ウパ(umpa)の真実


今更ウパですか?


 ブラジリアン柔術(BJJ)にはウパという技術がある。

 「マウントエスケープ」のテクニックの一つとしてご存じの方もいるかと思うが、これを使う人を日本ではあまり見掛けない。
 本稿を執筆するにあたってYOUTUBEを検索してみたが、ウパそのものを扱った日本語の動画もほとんど存在しないようである。

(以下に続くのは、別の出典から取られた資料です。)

(** C10, as the component has it.  With scroll-spy enabled the active
    identifier starts empty and stays empty until an observer reports,
    whatever the location hash and the link list and whatever else
    happens: until then a link is rendered active exactly when its href
    or its id is the empty string, so no link with a non-empty href and a
    non-empty id is.  In every state a link is rendered active exactly
    when the active identifier equals its href or its id. *)
Theorem C10_spy_starts_with_no_active_link (p : NavbarProps) (w : Window)
    (body : gmap string string) (focus : NodeId) (evs : list Event) :
  Cfg.enableScrollSpy p = true →
  Forall (λ ev, isIntersect ev = false) evs →
  activeId initialState = ""
  ∧ activeLink p (cells (run p w (mount p w body focus) evs)) = ""
  ∧ (∀ l, isActive p (cells (run p w (mount p w body focus) evs)) l = true
          ↔ href l = "" ∨ id l = "")
  ∧ (∀ l, href l ≠ "" → id l ≠ "" →
          isActive p (cells (run p w (mount p w body focus) evs)) l = false)
  ∧ ∀ s l, isActive p s l = true
           ↔ activeLink p s = href l ∨ activeLink p s = id l.
Proof.
  intros Hspy Hall.
  assert (Ha : activeLink p (cells (run p w (mount p w body focus) evs)) = "").
  { unfold activeLink. rewrite Hspy. by rewrite run_activeId. }
  split; [done|]. split; [done|].
  assert (Hiff : ∀ l,
    isActive p (cells (run p w (mount p w body focus) evs)) l = true
    ↔ href l = "" ∨ id l = "").
  { intros l. rewrite isActive_true, Ha. split; intros [H|H]; auto. }
  split; [exact Hiff|]. split; [|intros s l; apply isActive_true].
  intros l Hh Hi. apply not_true_is_false. rewrite Hiff. tauto.
Qed.

Lemma C10_spy_starts_with_no_active_link_witness :
  Cfg.enableScrollSpy (Sample.props true) = true
  ∧ activeLink (Sample.props true)
      (cells (run (Sample.props true) (Sample.page "#about")
                (mount (Sample.props true) (Sample.page "#about")
                   Sample.body Elsewhere)
                [EvClickToggle; EvClickLink Sample.about])) = ""
  ∧ isActive (Sample.props true)
      (cells (run (Sample.props true) (Sample.page "#about")
                (mount (Sample.props true) (Sample.page "#about")
                   Sample.body Elsewhere)
                [EvClickToggle; EvClickLink Sample.about])) Sample.about
    = false.
Proof.
  split; [reflexivity|].
  destruct (C10_spy_starts_with_no_active_link (Sample.props true)
              (Sample.page "#about") Sample.body Elsewhere
              [EvClickToggle; EvClickLink Sample.about])
    as (_ & H1 & _ & H2 & _).
  - reflexivity.
  - repeat constructor.
  - split; [exact H1|]. apply H2; discriminate.
Defined.

(** C10 as stated fails for a link with an empty href: with scroll-spy
    enabled and before any observer has reported, that link is rendered
    active. *)
Lemma C10_counterexample :
  Cfg.enableScrollSpy Sample.homeProps = true
  ∧ Sample.home ∈ links Sample.homeProps
  ∧ activeLink Sample.homeProps
      (cells (mount Sample.homeProps (Sample.page "") Sample.body Elsewhere))
    = ""
  ∧ isActive Sample.homeProps
      (cells (mount Sample.homeProps (Sample.page "") Sample.body Elsewhere))
      Sample.home = true
  ∧ ¬ (∀ l, l ∈ links Sample.homeProps →
            isActive Sample.homeProps
              (cells (mount Sample.homeProps (Sample.page "") Sample.body
                        Elsewhere)) l = false).
Proof.
  split; [reflexivity|]. split; [set_solver|]. split; [reflexivity|].
  split; [reflexivity|]. intros H.
  specialize (H Sample.home ltac:(set_solver)). discriminate H.
Qed.

(** * Further properties of the component *)

(** ** Frames of the handlers and of the effects *)

Lemma withCells_same (f : NavbarState → NavbarState) y :
  f (cells y) = cells y → withCells f y = y.
Proof. intros H. unfold withCells. rewrite H. by destruct y. Qed.

Lemma setIsOpen_same s : setIsOpen (isOpen s) s = s.
Proof. by destruct s. Qed.

Lemma lockOf_isOpen p s s' : isOpen s = isOpen s' → lockOf p s = lockOf p s'.
Proof. unfold lockOf. by intros ->. Qed.

(** A render in which [isOpen] did not change runs neither the lock's
    effect nor the trap's. *)
Lemma commit_isOpen_same p w prev y :
  isOpen (cells y) = isOpen prev → commit p w prev y = y.
Proof.
  intros H. unfold commit, commitLock.
  rewrite (lockOf_isOpen p prev (cells y)) by done. rewrite Bool.eqb_reflx.
  unfold commitTrap. destruct (negb _); [done|].
  by rewrite H, Bool.eqb_reflx.
Qed.

Lemma commit_timers p w prev y : timers (commit p w prev y) = timers y.
Proof.
  unfold commit, commitTrap, commitLock.
  destruct (negb _); destruct (Bool.eqb (lockOf _ _) _); try done;
    by destruct (Bool.eqb _ _).
Qed.

Lemma commit_calls p w prev y : calls (commit p w prev y) = calls y.
Proof. unfold commit. by rewrite commitTrap_calls, commitLock_calls. Qed.

Lemma handleTab_other_key c e a :
  String.eqb (key e) "Tab" = false → handleTab c e a = (false, a).
Proof. intros H. unfold handleTab. by rewrite H. Qed.

Lemma keyDown_other_key e dflt y :
  String.eqb (key e) "Tab" = false →
  keyDown e dflt y = handleEscape e y.
Proof.
  intros H. unfold keyDown.
  assert (Hr : match trapListener y, activeElement y with
               | Some c, PanelNode _ => handleTab c e (activeElement y)
               | _, _ => (false, activeElement y)
               end = (false, activeElement y)).
  { destruct (trapListener y), (activeElement y); try done;
      by apply handleTab_other_key. }
  rewrite Hr, H. cbn. by rewrite withFocus_same.
Qed.

Lemma dispatch_isOpen p w ev y :
  isOpen (cells (dispatch p w ev y))
  = match ev with
    | EvClickToggle => true
    | EvClickClose | EvClickBackdrop => false
    | EvClickLink _ =>
        if Cfg.closeOnRouteChange p then false else isOpen (cells y)
    | EvKeyDown e _ =>
        if String.eqb (key e) "Escape" then false else isOpen (cells y)
    | _ => isOpen (cells y)
    end.
Proof.
  destruct ev as [q| | | |l|e dflt|i es|]; cbn [dispatch]; try done.
  - rewrite handleLinkClick_cells. by destruct (Cfg.closeOnRouteChange p).
  - unfold keyDown, handleEscape. cbn [withFocus cells].
    destruct (String.eqb (key e) "Escape"); [|done].
    by destruct (isOpen (cells y)) eqn:E.
  - case_bool_decide; [|done]. cbn. unfold observerCallback.
    destruct (es !! 0%nat) as [en|]; [|done].
    by destruct (isIntersecting en).
  - by destruct (timers y).
Qed.

(** ** Closing and opening *)

(** X1.  A click on the close button or on the backdrop sets the open
    flag to false and changes no other cell, logs exactly one
    [setTimeout] of 100 ms, and when that timer fires the focus is on the
    toggle button. *)
Theorem X1_close_click_closes_and_refocuses (p : NavbarProps) (w : Window)
    (y : Sys) (backdrop : bool) :
  cells (step p w y (closeClick backdrop)) = setIsOpen false (cells y)
  ∧ calls (step p w y (closeClick backdrop))
    = (calls y ++ [CallSetTimeoutFocusButton 100])%list
  ∧ timers (step p w y (closeClick backdrop)) = S (timers y)
  ∧ activeElement (run p w y [closeClick backdrop; EvTimeout])
    = ToggleButton
  ∧ timers (run p w y [closeClick backdrop; EvTimeout]) = timers y.
Proof.
  assert (Hd : dispatch p w (closeClick backdrop) y = closeMenu y).
  { by destruct backdrop. }
  assert (Ht : timers (step p w y (closeClick backdrop)) = S (timers y)).
  { unfold step. by rewrite commit_timers, Hd. }
  split; [by rewrite step_cells, Hd|].
  split; [by rewrite step_calls, Hd|].
  split; [done|].
  cbn [run foldl]. unfold step at 1 3. cbn [dispatch]. rewrite Ht.
  rewrite !commit_kept by done. done.
Qed.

 ウチの道場ではこのウパが「ベーシックドリル」に組み込まれているため、私も道場に入会したその日からこれを繰り返し反復練習してきたのだが、白帯の頃は「マウントを取られても、トップがクロスカラーチョーク(十字締め)を狙って来ない限り使う機会がないじゃないか!まして、クロスカラーチョークが存在しないノーギの場合は猶更だ」と思っていた。
 また、会員全員でウパのドリルをやるウチの道場の練習風景を見て、出稽古に来られた方が「まだウパなんかやっているんですか?」と驚いていたのも覚えている。
 さらに、公式試合を念頭に置いて考えてみると、一度マウントを取れれば十中八九ポイントで勝てるので、トップの選手はむやみにサブミッションを仕掛けるよりも、マウントポジションのキープに専念する可能性が高く、試合でウパが使われる可能性はさらに低くなる。

 現代のBJJにおいて、ウパは「使えない」テクニックの代名詞のような存在になってしまっていると言えよう。

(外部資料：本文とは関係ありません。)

Lemma totalSpending_monotone_exact
    (plan : Plan Exact.t) (coverage : Coverage) (s1 s2 c1 c2 : Exact.t) :
  In plan PLAN_ORDER ->
  Number_isFinite s1 = true -> Number_isFinite s2 = true ->
  Number_isFinite c1 = true -> Number_isFinite c2 = true ->
  (s1 <= s2)%js = true ->
  (c1 <= c2)%js = true ->
  (totalSpending (calcPlan coverage c1 s2 plan)
   <= totalSpending (calcPlan coverage c2 s1 plan))%js = true.
Proof.
  intros Hin Hf1 Hf2 Hg1 Hg2 H12 Hc.
  apply ExactFacts.isFinite_Fin in Hf1 as [q1 ->].
  apply ExactFacts.isFinite_Fin in Hf2 as [q2 ->].
  apply ExactFacts.isFinite_Fin in Hg1 as [k1 ->].
  apply ExactFacts.isFinite_Fin in Hg2 as [k2 ->].
  apply ExactFacts.le_Fin in H12, Hc.
  destruct (catalog_row_exact plan coverage Hin)
    as (mo & m & d & o & Hmo & Hm & Hth & _ & Hm0 & Hd & Hdo).
  rewrite !(totalSpending_exact plan coverage mo m d o Hmo Hm Hth).
  apply ExactFacts.le_Fin.
  pose proof (OutOfPocketFacts.postRawQ_monotone d o q1 q2 H12).
  assert (Qmin q1 d <= Qmin q2 d) by now apply Q.min_le_compat_r.
  assert (Qmin k1 m <= Qmin k2 m) by now apply Q.min_le_compat_r.
  lra.
Qed.

(** ** The contribution handler in exact arithmetic *)

Lemma onSetContribution_cases_exact (st : State Exact.t) (val : Exact.t) :
  let c' := employeeContribution (onSetContribution st val) in
  let cap := coverageMaxHSA (coverage st) in
  (Number_isFinite val = false -> c' = lit 0)
  /\ ((val < lit 0)%js = true -> c' = lit 0)
  /\ (Number_isFinite val = true -> (val > cap)%js = true -> c' = cap)
  /\ ((lit 0 <= val)%js = true -> (val <= cap)%js = true -> (c' === val)%js = true).
Proof.
  cbv zeta. unfold onSetContribution, hsaMaxByCoverage. cbn [employeeContribution].
  destruct (coverageMaxHSA_exact (coverage st)) as (k & -> & Hk & _).
  cbn [Math_min Math_max lit lt le strict_eq Number_isFinite Exact_Number].
  split; [| split; [| split]].
  - intros Hnf. rewrite Hnf. rewrite ExactFacts.Math_min_Fin, ExactFacts.Math_max_Fin.
    assert (E : (k ?= 0) = Gt) by (apply Qgt_alt; lra).
    unfold Qmin, Qmax, GenericMinMax.gmin, GenericMinMax.gmax. rewrite E. reflexivity.
  - intros Hneg.
    assert (E0 : (k ?= 0) = Gt) by (apply Qgt_alt; lra).
    destruct val as [q | s | ]; cbn [Exact.Number_isFinite];
      rewrite ExactFacts.Math_min_Fin, ExactFacts.Math_max_Fin;
      unfold Qmin, Qmax, GenericMinMax.gmin, GenericMinMax.gmax;
      try (rewrite E0; reflexivity).
    apply ExactFacts.lt_Fin in Hneg.
    assert (E : (k ?= q) = Gt) by (apply Qgt_alt; lra).
    assert (E' : (0 ?= q) = Gt) by (apply Qgt_alt; lra).
    rewrite E, E'. reflexivity.
  - intros Hf Hgt. rewrite Hf. apply ExactFacts.isFinite_Fin in Hf as [q ->].
    apply ExactFacts.lt_Fin in Hgt.
    rewrite ExactFacts.Math_min_Fin, ExactFacts.Math_max_Fin.
    assert (E : (k ?= q) = Lt) by (apply (proj1 (Qlt_alt k q)); lra).
    assert (E' : (0 ?= k) = Lt) by (apply (proj1 (Qlt_alt 0 k)); lra).
    unfold Qmin, Qmax, GenericMinMax.gmin, GenericMinMax.gmax. rewrite E, E'. reflexivity.
  - intros H0 Hle.
    destruct val as [q | s | ]; try discriminate H0.
    2: { destruct s; discriminate. }
    apply ExactFacts.le_Fin in H0, Hle. cbn [Exact.Number_isFinite].
    rewrite ExactFacts.Math_min_Fin, ExactFacts.Math_max_Fin.
    apply ExactRowFacts.eq_Fin.
    assert (Hm : Qmin k q == q) by now apply Q.min_r.
    rewrite Hm. now apply Q.max_r.
Qed.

 私もそうした疑問をインストラクターの先生にぶつけたところ、「ウパは相手を腰に乗せる感覚を養うためにやっているんですよ」という回答が返ってきたので、それに対して「腰に乗せる感覚を養う事が一体何の役に立つですか?」という次の疑問が当然のように湧いたのであるが、その時はそれ以上先生に「ウパの意義」について追求する事はしなかった。

ウパの理合を考える


 ウパが試合やスパーリングで使えるか否かは別にして、繰り返しドリルしていれば、なんとなくその理合のようなモノは分かってくる。

 ウパが、①相手を前に崩して自分の腰に乗せ、相手の腰と自分の腰に「コネクション」を作り、②(相手の腕を掴んだ側の)斜め前方に向かって「肩ブリッジ」の力を使って「腰投げ」をするようにして、上下を入れ替える技術だという事は2~3年やっていれば誰でも分かるだろう。
 だが、ウパに対する理解がその程度では、もしトップがクロスカラーチョークを狙って来た際に、たまたま相手の片腕を捕まえる事が出来たとしても、トップが空いている手でベースを取ってしまえば、そう簡単に彼を返す事は出来ないはずである。